▶ **About this exercise**: Check each line of the listing below for the string "Orca", and give only how many lines hold it.

▶ **Information**:
(** C6: on a well-formed input -- [30 len 02 len_r r 02 len_s s] with
    [len = len_r + len_s + 4], possibly followed by more bytes --
    [ecdsa_der_to_sig] returns 0 and writes the two INTEGERs as two 32-byte
    halves, a short one left-padded with zeroes and a long one cut down to
    its low 32 bytes.  In particular [30 44 02 20 r 02 20 s] with two
    32-byte values gives [r || s], and a 33-byte INTEGER [00 r'] gives
    [r']. *)
Theorem ecdsa_der_to_sig_well_formed (r s rest sig : list Z) :
  length sig = 64%nat ->
  ecdsa_der_to_sig (der_sequence r s ++ rest) sig
  = Some (0, integer_to_32_bytes r ++ integer_to_32_bytes s) /\
  (length r = 32%nat -> length s = 32%nat ->
   der_sequence r s = [0x30; 0x44; 0x02; 0x20] ++ r ++ [0x02; 0x20] ++ s /\
   ecdsa_der_to_sig (der_sequence r s ++ rest) sig = Some (0, r ++ s)) /\
  (forall r', r = 0x00 :: r' -> length r' = 32%nat ->
   ecdsa_der_to_sig (der_sequence r s ++ rest) sig
   = Some (0, r' ++ integer_to_32_bytes s)).
Proof.
  intros Hsig. pose proof (ecdsa_der_to_sig_sequence r s rest sig Hsig) as H.
  split; [exact H | split].
  - intros Hr Hs. split.
    + unfold der_sequence. rewrite Hr, Hs. reflexivity.
    + rewrite H. unfold integer_to_32_bytes. rewrite Hr, Hs. reflexivity.
  - intros r' -> Hr'. rewrite H. unfold integer_to_32_bytes at 1.
    cbn [length]. rewrite Hr'. reflexivity.
Qed.

Lemma ecdsa_der_to_sig_well_formed_witness :
  length dirty_sig = 64%nat /\
  ecdsa_der_to_sig (der_sequence sample_r33 sample_s32) dirty_sig
  = Some (0, tl sample_r33 ++ sample_s32).
Proof.
  split; [reflexivity |].
  pose proof (proj1 (ecdsa_der_to_sig_well_formed sample_r33 sample_s32 []
                       dirty_sig eq_refl)) as H.
  rewrite app_nil_r in H. exact H.
Defined.
Lemma variation_range (p : string) (i : nat) :
  -(1 # 100) <= step p i /\ step p i < 1 # 100.
Proof.
  unfold variation.
  set (h := (hash (p +:+ py_str_of_int (Z.of_nat i)) mod 200)%Z).
  assert (Hh : (0 <= h < 200)%Z) by (apply Z.mod_pos_bound; lia).
  assert (H1 : inject_Z (-100) <= inject_Z (h - 100)) by (rewrite <- Zle_Qle; lia).
  assert (H2 : inject_Z (h - 100) < inject_Z 100) by (rewrite <- Zlt_Qlt; lia).
  change (inject_Z (-100)) with (-100) in H1. change (inject_Z 100) with 100 in H2.
  split.
  - apply Qle_shift_div_l; [reflexivity|]. lra.
  - apply Qlt_shift_div_r; [reflexivity|]. lra.
Qed.

(** C5 (amended). When fewer than 20 spreads are stored for the pair, the
    reply holds exactly 20 entries: synthetic points followed by the
    stored ones.  The synthetic points form a walk whose first point moves
    the anchor by the variation of index 0 and whose every later point
    moves its predecessor by the variation of its index, each variation
    within one percent; the anchor is the last (most recent) stored
    value, or 1 when nothing is stored. *)
Theorem price_history_backfill (pair : string) (w : World) :
  let formatted_pair := py_replace "-" "/" pair in
  let stored := default [] (price_history w !! formatted_pair) in
  let anchor := default 1 (last stored) in
  (length stored < 20)%nat ->
  exists resp w' synthetic,
    get_price_history hash clock pair w = (Ret resp, w') /\
    h_history resp = synthetic ++ stored /\
    length (h_history resp) = 20%nat /\
    synthetic !! 0%nat = Some (anchor * (1 + step formatted_pair 0)) /\
    (forall i prev,
        synthetic !! i = Some prev -> (S i < length synthetic)%nat ->
        synthetic !! S i = Some (prev * (1 + step formatted_pair (S i)))) /\
    (forall i, -(1 # 100) <= step formatted_pair i /\ step formatted_pair i < 1 # 100) /\
    (stored = [] -> anchor = 1).
Proof.
  intros formatted_pair stored anchor Hshort.
  set (n := (20 - length stored)%nat).
  set (synthetic := walk formatted_pair (seq 0 n) anchor).
  assert (Hlen : length synthetic = n).
  { unfold synthetic. rewrite synthetic_history_length, length_seq. reflexivity. }
  destruct (synthetic_history_walk formatted_pair n 0 anchor) as [Hfirst Hlater].
  fold synthetic in Hfirst, Hlater.
  eexists _, _, synthetic. split.
  { unfold get_price_history, bind, get, time_time, ret. cbn [fst snd].
    fold formatted_pair. fold stored.
    destruct (Nat.ltb_spec (length stored) 20) as [_|Hge]; [|lia].
    fold anchor. fold n. fold synthetic. reflexivity. }
  cbn [h_history].
  assert (Htotal : length (synthetic ++ stored) = 20%nat).
  { rewrite length_app, Hlen. unfold n. lia. }
  assert (Hall : py_last 20 (synthetic ++ stored) = synthetic ++ stored).
  { unfold py_last. rewrite Htotal. reflexivity. }
  rewrite Hall. split; [reflexivity|]. split; [exact Htotal|].
  split.
  { destruct (synthetic !! 0%nat) as [x|] eqn:Hx.
    - rewrite (Hfirst x eq_refl). reflexivity.
    - apply lookup_ge_None in Hx. unfold n in Hlen. lia. }
  split.
  { intros i prev Hprev Hnext.
    destruct (synthetic !! S i) as [next|] eqn:Hn.
    - rewrite (Hlater i prev next Hprev Hn). reflexivity.
    - apply lookup_ge_None in Hn. lia. }
  split; [intros i; apply variation_range|].
  intros Hempty. unfold anchor. rewrite Hempty. reflexivity.
Qed.

End History.

(** ** Sample runs, witnesses and counterexamples *)

(** Twelve calls five time-units apart on the primary source: the first
    ten pass, the next two are denied. *)
Example rate_limit_run :
  fst (rate_limit_calls (steady_clock 5) "jupiter" 12 initial_world) =
    Ret [(0, true); (5, true); (10, true); (15, true); (20, true); (25, true);
         (30, true); (35, true); (40, true); (45, true); (50, false); (55, false)].
Proof. vm_compute. reflexivity. Qed.

(** A provider that always answers 429: three requests, two sleeps of
    1 + 1/2 and 2 + 1/2, then [None]. *)
Example throttled_fetch_run :
  let outcome := get_jupiter_quote (steady_clock 1) half_jitter unit always_throttled
               "So11111111111111111111111111111111111111112"
               "EPjFWdd5AufqSSqeM2qN1xzybapC8G4wEGGkZwyTDt1v" 1000000 initial_world in
  fst outcome = Ret None /\ http_calls (snd outcome) = 3%nat /\
  slept (snd outcome) = [3 # 2; 5 # 2].
Proof. vm_compute. auto. Qed.

(** The three-venue quotes publish three opportunities, best first. *)
Example published_run :
  (fun o => (o_buyDex o, o_sellDex o)) <$> current_opportunities published_world =
    [("Raydium", "Lifinity"); ("Raydium", "Orca"); ("Orca", "Lifinity")].
Proof. vm_compute. reflexivity. Qed.

Lemma steady_clock_monotone (step : Z) :
  (0 <= step)%Z -> forall i j, (i <= j)%nat -> steady_clock step i <= steady_clock step j.
Proof.
  intros Hstep i j Hij. unfold steady_clock. rewrite <- Zle_Qle.
  apply Z.mul_le_mono_nonneg_r; lia.
Qed.

Lemma rate_limit_budget_witness :
  exists log w',
    rate_limit_calls (steady_clock 5) "jupiter" 12 initial_world = (Ret log, w') /\
    length log = 12%nat /\
    (forall t : Q, (length (granted_in_window t log) <= 10)%nat) /\
    (forall w'', rate_limit_check (steady_clock 5) "jupiter" w' = (Ret false, w'') ->
                 api_call_times w'' = api_call_times w').
Proof.
  apply (rate_limit_budget_respected (steady_clock 5)).
  - apply steady_clock_monotone. lia.
  - reflexivity.
  - reflexivity.
Defined.

Lemma published_list_witness :
  generate_arbitrage_opportunities zero_hash frozen_clock three_venue_world
    = (Ret tt, published_world) /\
  (length (current_opportunities published_world) <= 10)%nat /\
  StronglySorted by_netProfit_desc (current_opportunities published_world) /\
  Forall profitable (current_opportunities published_world).
Proof.
  assert (Hrun : generate_arbitrage_opportunities zero_hash frozen_clock three_venue_world
                 = (Ret tt, published_world)) by (vm_compute; reflexivity).
  split; [exact Hrun|].
  exact (proj1 (published_list_bounded_sorted_profitable
                  zero_hash frozen_clock three_venue_world) published_world Hrun).
Defined.

(** Against the specification's wording, the empty route is classified
    "Unknown", not "Lifinity". *)
Lemma identify_dex_empty_route :
  unmatched [] /\ identify_dex_from_route [] = "Unknown" /\
  identify_dex_from_route [] <> "Lifinity".
Proof.
  split; [intros step info Hin; inversion Hin|].
  split; [reflexivity | discriminate].
Qed.

Lemma identify_dex_fallback_witness :
  unmatched unknown_two_hop_route /\
  (1 < length unknown_two_hop_route)%nat /\
  identify_dex_from_route unknown_two_hop_route = "Orca".
Proof.
  assert (Hno : unmatched unknown_two_hop_route).
  { intros step info Hin Hinfo dex_name program_ids pid Hdex Hpid.
    unfold unknown_two_hop_route, DEX_PROGRAM_IDS in *.
    set_unfold. destruct_or!; simplify_eq; set_unfold; destruct_or!; simplify_eq;
      vm_compute; reflexivity. }
  split; [exact Hno|]. split; [cbn; lia|].
  apply (proj1 (proj2 (identify_dex_fallback unknown_two_hop_route Hno))).
  cbn. lia.
Defined.

(** Against the specification's wording, the walk starts from the newest
    stored value: with 1 (older) and 2 (newer) stored, the first synthetic
    point is 2 moved by the first variation, not 1 moved by it. *)
Lemma backfill_anchor_is_newest :
  default [] (price_history two_spread_world !! "SOL/USDC") = [1; 2] /\
  exists resp first,
    fst (get_price_history zero_hash frozen_clock "SOL-USDC" two_spread_world) = Ret resp /\
    h_history resp !! 0%nat = Some first /\
    first == 2 * (1 + variation zero_hash "SOL/USDC" 0) /\
    ~ first == 1 * (1 + variation zero_hash "SOL/USDC" 0).
Proof.
  split; [vm_compute; reflexivity|].
  eexists _, _. split; [vm_compute; reflexivity|].
  split; [reflexivity|]. split; [reflexivity|].
  vm_compute. discriminate.
Qed.

Lemma price_history_backfill_witness :
  (length (default [] (price_history two_spread_world !! "SOL/USDC")) < 20)%nat /\
  exists resp w' synthetic,
    get_price_history zero_hash frozen_clock "SOL-USDC" two_spread_world = (Ret resp, w') /\
    h_history resp = synthetic ++ [1; 2] /\
    length (h_history resp) = 20%nat.
Proof.
  split; [vm_compute; lia|].
  destruct (price_history_backfill zero_hash frozen_clock "SOL-USDC" two_spread_world)
    as (resp & w' & synthetic & Hrun & Hsplit & Hlen & _).
  { vm_compute. lia. }
  exists resp, w', synthetic. split; [exact Hrun|]. split; [exact Hsplit | exact Hlen].
Defined.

▶ **Solution to this exercise**: 2